Fig 7. Strong impact on CLP trypsin sensitivity by high level phosphorylation and low RNA content but not the F97L mutation.

(A) Full cleavage of accessible but not CLP-borne CTD regardless of phosphorylation. NHis-GFP-CTD fusion protein expressed with or without SRPK1, and HBc183 CLPs were incubated as indicated with 1% (w/v) trypsin; digestion was stopped by AEBSF and reactions were analyzed by SDS-PAGE and CB staining. Non-phosphorylated and phosphorylated GFP-CTD fusion protein were completely cleaved with comparable kinetics. In the CLPs less than half the HBc183 subunits were rapidly cleaved into a 15 kDa product; the 14 kDa lysozyme band (ly) in some samples originates from the cell lysis procedure. (B) Non-phosphorylated HBc183 CLPs. Trypsin incubation and inhibition were done as in (A). Reaction products were analyzed by SDS-PAGE and NAGE (lower panels) with EB and CB staining.

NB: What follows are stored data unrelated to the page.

(** ** Amendment of an order and the as-of query *)

(* Order::ammend, taken alone, adds one record at the end of the history of
   the order. The record carries the status and the timestamp of the
   record that was current and the new price and quantity. The records
   that were there, the first of them with the arrival time included, the
   order id and the order type stay as they were, and the timestamp the
   order shows at any time of query is the same before and after. *)
Lemma ammend_appends_one_record (o : Order) (p : price_t) (q : quantity_t) :
  let cur := Order.get_history_entry o (-1) in
  let o' := Order.ammend o p q in
  Order.chain o' =
    Order.chain o ++
      [{| history := history cur; date := date cur; price := p;
          quantity_remaining := q |}]
  /\ Order.get_history_entry o' (-1) =
       {| history := history cur; date := date cur; price := p;
          quantity_remaining := q |}
  /\ Order.get_order_id o' = Order.get_order_id o
  /\ Order.get_order_type o' = Order.get_order_type o
  /\ history_node o' = history_node o
  /\ forall t, Order.get_timestamp o' t = Order.get_timestamp o t.
Proof.
  intros cur o'.
  assert (Hc : Order.chain o' =
    Order.chain o ++
      [{| history := history cur; date := date cur; price := p;
          quantity_remaining := q |}]).
  { unfold o', Order.ammend. rewrite chain_add. fold cur.
    now rewrite Z.ltb_irrefl. }
  assert (Hn : history_node o' = history_node o).
  { unfold o', Order.ammend, Order.add_execution_history_entry. fold cur.
    now rewrite Z.ltb_irrefl. }
  split; [exact Hc|]. split.
  { rewrite <- last_chain, Hc. now rewrite List.last_last. }
  split.
  { unfold o', Order.ammend, Order.add_execution_history_entry. fold cur.
    now rewrite Z.ltb_irrefl. }
  split.
  { unfold o', Order.ammend, Order.add_execution_history_entry. fold cur.
    now rewrite Z.ltb_irrefl. }
  split; [exact Hn|].
  intros t. unfold Order.get_timestamp, Order.get_history_entry.
  rewrite Hc, Hn, walk_app.
  destruct (forallb (in_force t) (Order.chain o)) eqn:Hall; cbn [andb]; [|reflexivity].
  rewrite (walk_all _ _ _ Hall), last_chain. fold cur.
  destruct (in_force t _); reflexivity.
Qed.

Note the overall unaltered NAGE signals despite cleavage of about half the subunits; intact versus cleaved chains are labeled 1 and 4. (C) Non-phosphorylated HBc183_F97L CLPs. As for HBc183 CLPs, uncleaved chains (1) plus a 15 kDa band (4) were the major products (top panel); NAGE showed unaltered RNA content and CLP mobility (bottom). (D) SRPK1-phosphorylated HBc183 CLPs. Note the additional intermediate mobility bands 2 and 3 (top panel). Running the 16 h sample along a set of C terminally truncated HBc proteins (lower panel) allowed to approximately map the cleavage sites, as outlined in the scheme at the bottom. (E) SRPK1-phosphorylated HBc183_F97L CLPs. The cleavage pattern with bands 1, 2, 3, 4 and accumulation of band 3 (top panel) was as for SRPK1-coexpressed HBc183; also in NAGE (bottom panels) the much weaker RNA signals as well as the equally strong protein signals remained unaltered.